Assigned task: Every line of the listing must be repeated exactly.

(Provided data begins)

(** X21. A tx that [L1CoordinatorTxFromBytes] returns is typed
    [CreateAccountDeposit] by [SetType], both its indexes being zero, and has
    no [BatchNum] yet: [SetID] fails on it until the caller sets one. *)
Theorem L1CoordinatorTxFromBytes_then_SetType_SetID
    (b : list byte) (chainID : option Z) (tokamakAddress : list byte)
    (tx : L1Tx) :
  L1CoordinatorTxFromBytes PublicKey RollupConstEthAddressInternalOnly
    HashToSign Ecrecover UnmarshalPubkey PubkeyToAddress
    b chainID tokamakAddress = Ok tx ->
  SetType tx = Ok (set_Type TxTypeCreateAccountDeposit tx) /\
  SetID tx = Err ErrBatchNumNil.
Proof.
  intros H. apply L1CoordinatorTxFromBytes_Ok_inv in H.
  split.
  - rewrite H at 1. unfold SetType. cbn [FromIdx ToIdx set_FromEthAddr
      set_DepositAmount set_Amount set_FromBJJ set_UserOrigin zeroL1Tx].
    cbn [Z.eqb]. rewrite <- H. reflexivity.
  - apply SetID_coordinator_nil; rewrite H; reflexivity.
Qed.

End L1CoordinatorFurther.

Lemma L1CoordinatorTxFromBytes_unsigned_witness :
  L1CoordinatorTxFromBytes (list byte) (repeat xff 20)
    (fun _ _ _ => Err ErrHashToSign) (fun _ _ => Err ErrEcrecover)
    (fun _ => Err ErrUnmarshalPubkey) (fun pk => pk)
    l1CoordinatorTxBytes None (zeros 20)
  = Ok (set_FromEthAddr (repeat xff 20)
          (set_DepositAmount (Some 0) (set_Amount (Some 0)
             (set_FromBJJ (SwapEndianness (sub l1CoordinatorTxBytes 65 97))
                (set_UserOrigin false zeroL1Tx))))).
Proof.
  apply (proj2 (L1CoordinatorTxFromBytes_unsigned (list byte) (repeat xff 20)
                  (fun _ _ _ => Err ErrHashToSign) (fun _ _ => Err ErrEcrecover)
                  (fun _ => Err ErrUnmarshalPubkey) (fun pk => pk)
                  l1CoordinatorTxBytes None (zeros 20)));
    reflexivity.
Defined.

Lemma L1CoordinatorTxFromBytes_trailing_bytes_witness :
  L1CoordinatorTxFromBytes (list byte) (repeat xff 20)
    (fun _ _ _ => Err ErrHashToSign) (fun _ _ => Err ErrEcrecover)
    (fun _ => Err ErrUnmarshalPubkey) (fun pk => pk)
    (splice l1CoordinatorTxBytes 97 101 [x00; x00; x00; x07])
    (Some 1) (zeros 20)
  = L1CoordinatorTxFromBytes (list byte) (repeat xff 20)
      (fun _ _ _ => Err ErrHashToSign) (fun _ _ => Err ErrEcrecover)
      (fun _ => Err ErrUnmarshalPubkey) (fun pk => pk)
      l1CoordinatorTxBytes (Some 1) (zeros 20).
Proof.
  apply (L1CoordinatorTxFromBytes_trailing_bytes (list byte) (repeat xff 20)
           (fun _ _ _ => Err ErrHashToSign) (fun _ _ => Err ErrEcrecover)
           (fun _ => Err ErrUnmarshalPubkey) (fun pk => pk)
           l1CoordinatorTxBytes [x00; x00; x00; x07]);
    reflexivity.
Defined.

Lemma L1CoordinatorTxFromBytes_then_SetType_SetID_witness :
  SetID (set_FromEthAddr (repeat xff 20)
           (set_DepositAmount (Some 0) (set_Amount (Some 0)
              (set_FromBJJ (SwapEndianness (sub l1CoordinatorTxBytes 65 97))
                 (set_UserOrigin false zeroL1Tx)))))
  = Err ErrBatchNumNil.
Proof.
  apply (L1CoordinatorTxFromBytes_then_SetType_SetID (list byte)
           (repeat xff 20)
           (fun _ _ _ => Err ErrHashToSign) (fun _ _ => Err ErrEcrecover)
           (fun _ => Err ErrUnmarshalPubkey) (fun pk => pk)
           l1CoordinatorTxBytes None (zeros 20)).
  vm_compute. reflexivity.
Defined.

(** ** The updates of [setExtraInfoForgedL1UserTxs] *)

Lemma equal_amountsEqual (a b : option Z) :
  (a = None <-> b = None) -> historydb.equal a b = Ok (amountsEqual a b).
Proof.
  intros [H1 H2]. destruct a as [x|], b as [y|]; try reflexivity.
  - discriminate (H2 eq_refl).
  - discriminate (H1 eq_refl).
Qed.

Lemma txUpdates_filter (txs : list L1Tx) (acc : list historydb.txUpdate) :
  Forall amountsComparable txs ->
  historydb.txUpdates txs acc
  = Ok (acc ++ map updateOf (List.filter needsUpdate txs)).
Proof.
  intros H. revert acc. induction H as [|tx txs [Ha Hd] _ IH]; intros acc.
  - cbn. rewrite app_nil_r. reflexivity.
  - cbn [historydb.txUpdates List.filter].
    rewrite (equal_amountsEqual _ _ Ha), (equal_amountsEqual _ _ Hd).
    cbn [obind]. fold (needsUpdate tx).
    destruct (needsUpdate tx).
    + rewrite IH. cbn [map]. rewrite <- app_assoc. reflexivity.
    + apply IH.
Qed.

(** X22. For forged txs whose amounts can be compared (no pair with exactly
    one nil pointer), the loop of [setExtraInfoForgedL1UserTxs] builds, in
    the order of the txs, one update for every tx that has an amount other
    than its effective amount, or a deposit other than its effective
    deposit, or [FromIdx = 0], and none for the other txs; so when every tx
    is fully effective and none creates its account, the list is empty and
    no UPDATE is sent. *)
Theorem setExtraInfoForgedL1UserTxs_updates (txs : list L1Tx) :
  Forall amountsComparable txs ->
  historydb.txUpdates txs []
  = Ok (map updateOf (List.filter needsUpdate txs)) /\
  (Forall (fun tx => needsUpdate tx = false) txs ->
   historydb.txUpdates txs [] = Ok []) /\
  (forall tx, In tx txs -> FromIdx tx = 0 ->
   In (updateOf tx) (map updateOf (List.filter needsUpdate txs))).
Proof.
  intros H. split; [|split].
  - apply (txUpdates_filter txs [] H).
  - intros Hn. rewrite (txUpdates_filter txs [] H). cbn [app]. f_equal.
    induction Hn as [|tx txs' Ht _ IH]; [reflexivity|].
    cbn [List.filter]. rewrite Ht. apply IH. inversion H; assumption.
  - intros tx Hin Hz. apply in_map. apply filter_In. split; [exact Hin|].
    unfold needsUpdate. rewrite Hz. cbn [Z.eqb]. apply orb_true_r.
Qed.

Lemma setExtraInfoForgedL1UserTxs_updates_witness :
  historydb.txUpdates
    [forgedL1UserTx 0 256 1 1 2 2; forgedL1UserTx 1 0 5 5 7 7;
     forgedL1UserTx 2 300 5 0 7 7] []
  = Ok (map updateOf
          (List.filter needsUpdate
             [forgedL1UserTx 0 256 1 1 2 2; forgedL1UserTx 1 0 5 5 7 7;
              forgedL1UserTx 2 300 5 0 7 7])).
Proof.
  apply (setExtraInfoForgedL1UserTxs_updates
           [forgedL1UserTx 0 256 1 1 2 2; forgedL1UserTx 1 0 5 5 7 7;
            forgedL1UserTx 2 300 5 0 7 7]).
  repeat constructor; cbn; discriminate.
Defined.

(** The three forged txs above: the first needs no update, the second
    creates its account, the amount of the third was not effective. *)
Example setExtraInfoForgedL1UserTxs_three :
  historydb.txUpdates
    [forgedL1UserTx 0 256 1 1 2 2; forgedL1UserTx 1 0 5 5 7 7;
     forgedL1UserTx 2 300 5 0 7 7] []
  = Ok [historydb.mkTxUpdate (zeros TxIDLen) true true 0;
        historydb.mkTxUpdate (zeros TxIDLen) false true 300].
Proof. reflexivity. Qed.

(Provided data ends)

Exercise output:
(** X21. A tx that [L1CoordinatorTxFromBytes] returns is typed
    [CreateAccountDeposit] by [SetType], both its indexes being zero, and has
    no [BatchNum] yet: [SetID] fails on it until the caller sets one. *)
Theorem L1CoordinatorTxFromBytes_then_SetType_SetID
    (b : list byte) (chainID : option Z) (tokamakAddress : list byte)
    (tx : L1Tx) :
  L1CoordinatorTxFromBytes PublicKey RollupConstEthAddressInternalOnly
    HashToSign Ecrecover UnmarshalPubkey PubkeyToAddress
    b chainID tokamakAddress = Ok tx ->
  SetType tx = Ok (set_Type TxTypeCreateAccountDeposit tx) /\
  SetID tx = Err ErrBatchNumNil.
Proof.
  intros H. apply L1CoordinatorTxFromBytes_Ok_inv in H.
  split.
  - rewrite H at 1. unfold SetType. cbn [FromIdx ToIdx set_FromEthAddr
      set_DepositAmount set_Amount set_FromBJJ set_UserOrigin zeroL1Tx].
    cbn [Z.eqb]. rewrite <- H. reflexivity.
  - apply SetID_coordinator_nil; rewrite H; reflexivity.
Qed.

End L1CoordinatorFurther.

Lemma L1CoordinatorTxFromBytes_unsigned_witness :
  L1CoordinatorTxFromBytes (list byte) (repeat xff 20)
    (fun _ _ _ => Err ErrHashToSign) (fun _ _ => Err ErrEcrecover)
    (fun _ => Err ErrUnmarshalPubkey) (fun pk => pk)
    l1CoordinatorTxBytes None (zeros 20)
  = Ok (set_FromEthAddr (repeat xff 20)
          (set_DepositAmount (Some 0) (set_Amount (Some 0)
             (set_FromBJJ (SwapEndianness (sub l1CoordinatorTxBytes 65 97))
                (set_UserOrigin false zeroL1Tx))))).
Proof.
  apply (proj2 (L1CoordinatorTxFromBytes_unsigned (list byte) (repeat xff 20)
                  (fun _ _ _ => Err ErrHashToSign) (fun _ _ => Err ErrEcrecover)
                  (fun _ => Err ErrUnmarshalPubkey) (fun pk => pk)
                  l1CoordinatorTxBytes None (zeros 20)));
    reflexivity.
Defined.

Lemma L1CoordinatorTxFromBytes_trailing_bytes_witness :
  L1CoordinatorTxFromBytes (list byte) (repeat xff 20)
    (fun _ _ _ => Err ErrHashToSign) (fun _ _ => Err ErrEcrecover)
    (fun _ => Err ErrUnmarshalPubkey) (fun pk => pk)
    (splice l1CoordinatorTxBytes 97 101 [x00; x00; x00; x07])
    (Some 1) (zeros 20)
  = L1CoordinatorTxFromBytes (list byte) (repeat xff 20)
      (fun _ _ _ => Err ErrHashToSign) (fun _ _ => Err ErrEcrecover)
      (fun _ => Err ErrUnmarshalPubkey) (fun pk => pk)
      l1CoordinatorTxBytes (Some 1) (zeros 20).
Proof.
  apply (L1CoordinatorTxFromBytes_trailing_bytes (list byte) (repeat xff 20)
           (fun _ _ _ => Err ErrHashToSign) (fun _ _ => Err ErrEcrecover)
           (fun _ => Err ErrUnmarshalPubkey) (fun pk => pk)
           l1CoordinatorTxBytes [x00; x00; x00; x07]);
    reflexivity.
Defined.

Lemma L1CoordinatorTxFromBytes_then_SetType_SetID_witness :
  SetID (set_FromEthAddr (repeat xff 20)
           (set_DepositAmount (Some 0) (set_Amount (Some 0)
              (set_FromBJJ (SwapEndianness (sub l1CoordinatorTxBytes 65 97))
                 (set_UserOrigin false zeroL1Tx)))))
  = Err ErrBatchNumNil.
Proof.
  apply (L1CoordinatorTxFromBytes_then_SetType_SetID (list byte)
           (repeat xff 20)
           (fun _ _ _ => Err ErrHashToSign) (fun _ _ => Err ErrEcrecover)
           (fun _ => Err ErrUnmarshalPubkey) (fun pk => pk)
           l1CoordinatorTxBytes None (zeros 20)).
  vm_compute. reflexivity.
Defined.

(** ** The updates of [setExtraInfoForgedL1UserTxs] *)

Lemma equal_amountsEqual (a b : option Z) :
  (a = None <-> b = None) -> historydb.equal a b = Ok (amountsEqual a b).
Proof.
  intros [H1 H2]. destruct a as [x|], b as [y|]; try reflexivity.
  - discriminate (H2 eq_refl).
  - discriminate (H1 eq_refl).
Qed.

Lemma txUpdates_filter (txs : list L1Tx) (acc : list historydb.txUpdate) :
  Forall amountsComparable txs ->
  historydb.txUpdates txs acc
  = Ok (acc ++ map updateOf (List.filter needsUpdate txs)).
Proof.
  intros H. revert acc. induction H as [|tx txs [Ha Hd] _ IH]; intros acc.
  - cbn. rewrite app_nil_r. reflexivity.
  - cbn [historydb.txUpdates List.filter].
    rewrite (equal_amountsEqual _ _ Ha), (equal_amountsEqual _ _ Hd).
    cbn [obind]. fold (needsUpdate tx).
    destruct (needsUpdate tx).
    + rewrite IH. cbn [map]. rewrite <- app_assoc. reflexivity.
    + apply IH.
Qed.

(** X22. For forged txs whose amounts can be compared (no pair with exactly
    one nil pointer), the loop of [setExtraInfoForgedL1UserTxs] builds, in
    the order of the txs, one update for every tx that has an amount other
    than its effective amount, or a deposit other than its effective
    deposit, or [FromIdx = 0], and none for the other txs; so when every tx
    is fully effective and none creates its account, the list is empty and
    no UPDATE is sent. *)
Theorem setExtraInfoForgedL1UserTxs_updates (txs : list L1Tx) :
  Forall amountsComparable txs ->
  historydb.txUpdates txs []
  = Ok (map updateOf (List.filter needsUpdate txs)) /\
  (Forall (fun tx => needsUpdate tx = false) txs ->
   historydb.txUpdates txs [] = Ok []) /\
  (forall tx, In tx txs -> FromIdx tx = 0 ->
   In (updateOf tx) (map updateOf (List.filter needsUpdate txs))).
Proof.
  intros H. split; [|split].
  - apply (txUpdates_filter txs [] H).
  - intros Hn. rewrite (txUpdates_filter txs [] H). cbn [app]. f_equal.
    induction Hn as [|tx txs' Ht _ IH]; [reflexivity|].
    cbn [List.filter]. rewrite Ht. apply IH. inversion H; assumption.
  - intros tx Hin Hz. apply in_map. apply filter_In. split; [exact Hin|].
    unfold needsUpdate. rewrite Hz. cbn [Z.eqb]. apply orb_true_r.
Qed.

Lemma setExtraInfoForgedL1UserTxs_updates_witness :
  historydb.txUpdates
    [forgedL1UserTx 0 256 1 1 2 2; forgedL1UserTx 1 0 5 5 7 7;
     forgedL1UserTx 2 300 5 0 7 7] []
  = Ok (map updateOf
          (List.filter needsUpdate
             [forgedL1UserTx 0 256 1 1 2 2; forgedL1UserTx 1 0 5 5 7 7;
              forgedL1UserTx 2 300 5 0 7 7])).
Proof.
  apply (setExtraInfoForgedL1UserTxs_updates
           [forgedL1UserTx 0 256 1 1 2 2; forgedL1UserTx 1 0 5 5 7 7;
            forgedL1UserTx 2 300 5 0 7 7]).
  repeat constructor; cbn; discriminate.
Defined.

(** The three forged txs above: the first needs no update, the second
    creates its account, the amount of the third was not effective. *)
Example setExtraInfoForgedL1UserTxs_three :
  historydb.txUpdates
    [forgedL1UserTx 0 256 1 1 2 2; forgedL1UserTx 1 0 5 5 7 7;
     forgedL1UserTx 2 300 5 0 7 7] []
  = Ok [historydb.mkTxUpdate (zeros TxIDLen) true true 0;
        historydb.mkTxUpdate (zeros TxIDLen) false true 300].
Proof. reflexivity. Qed.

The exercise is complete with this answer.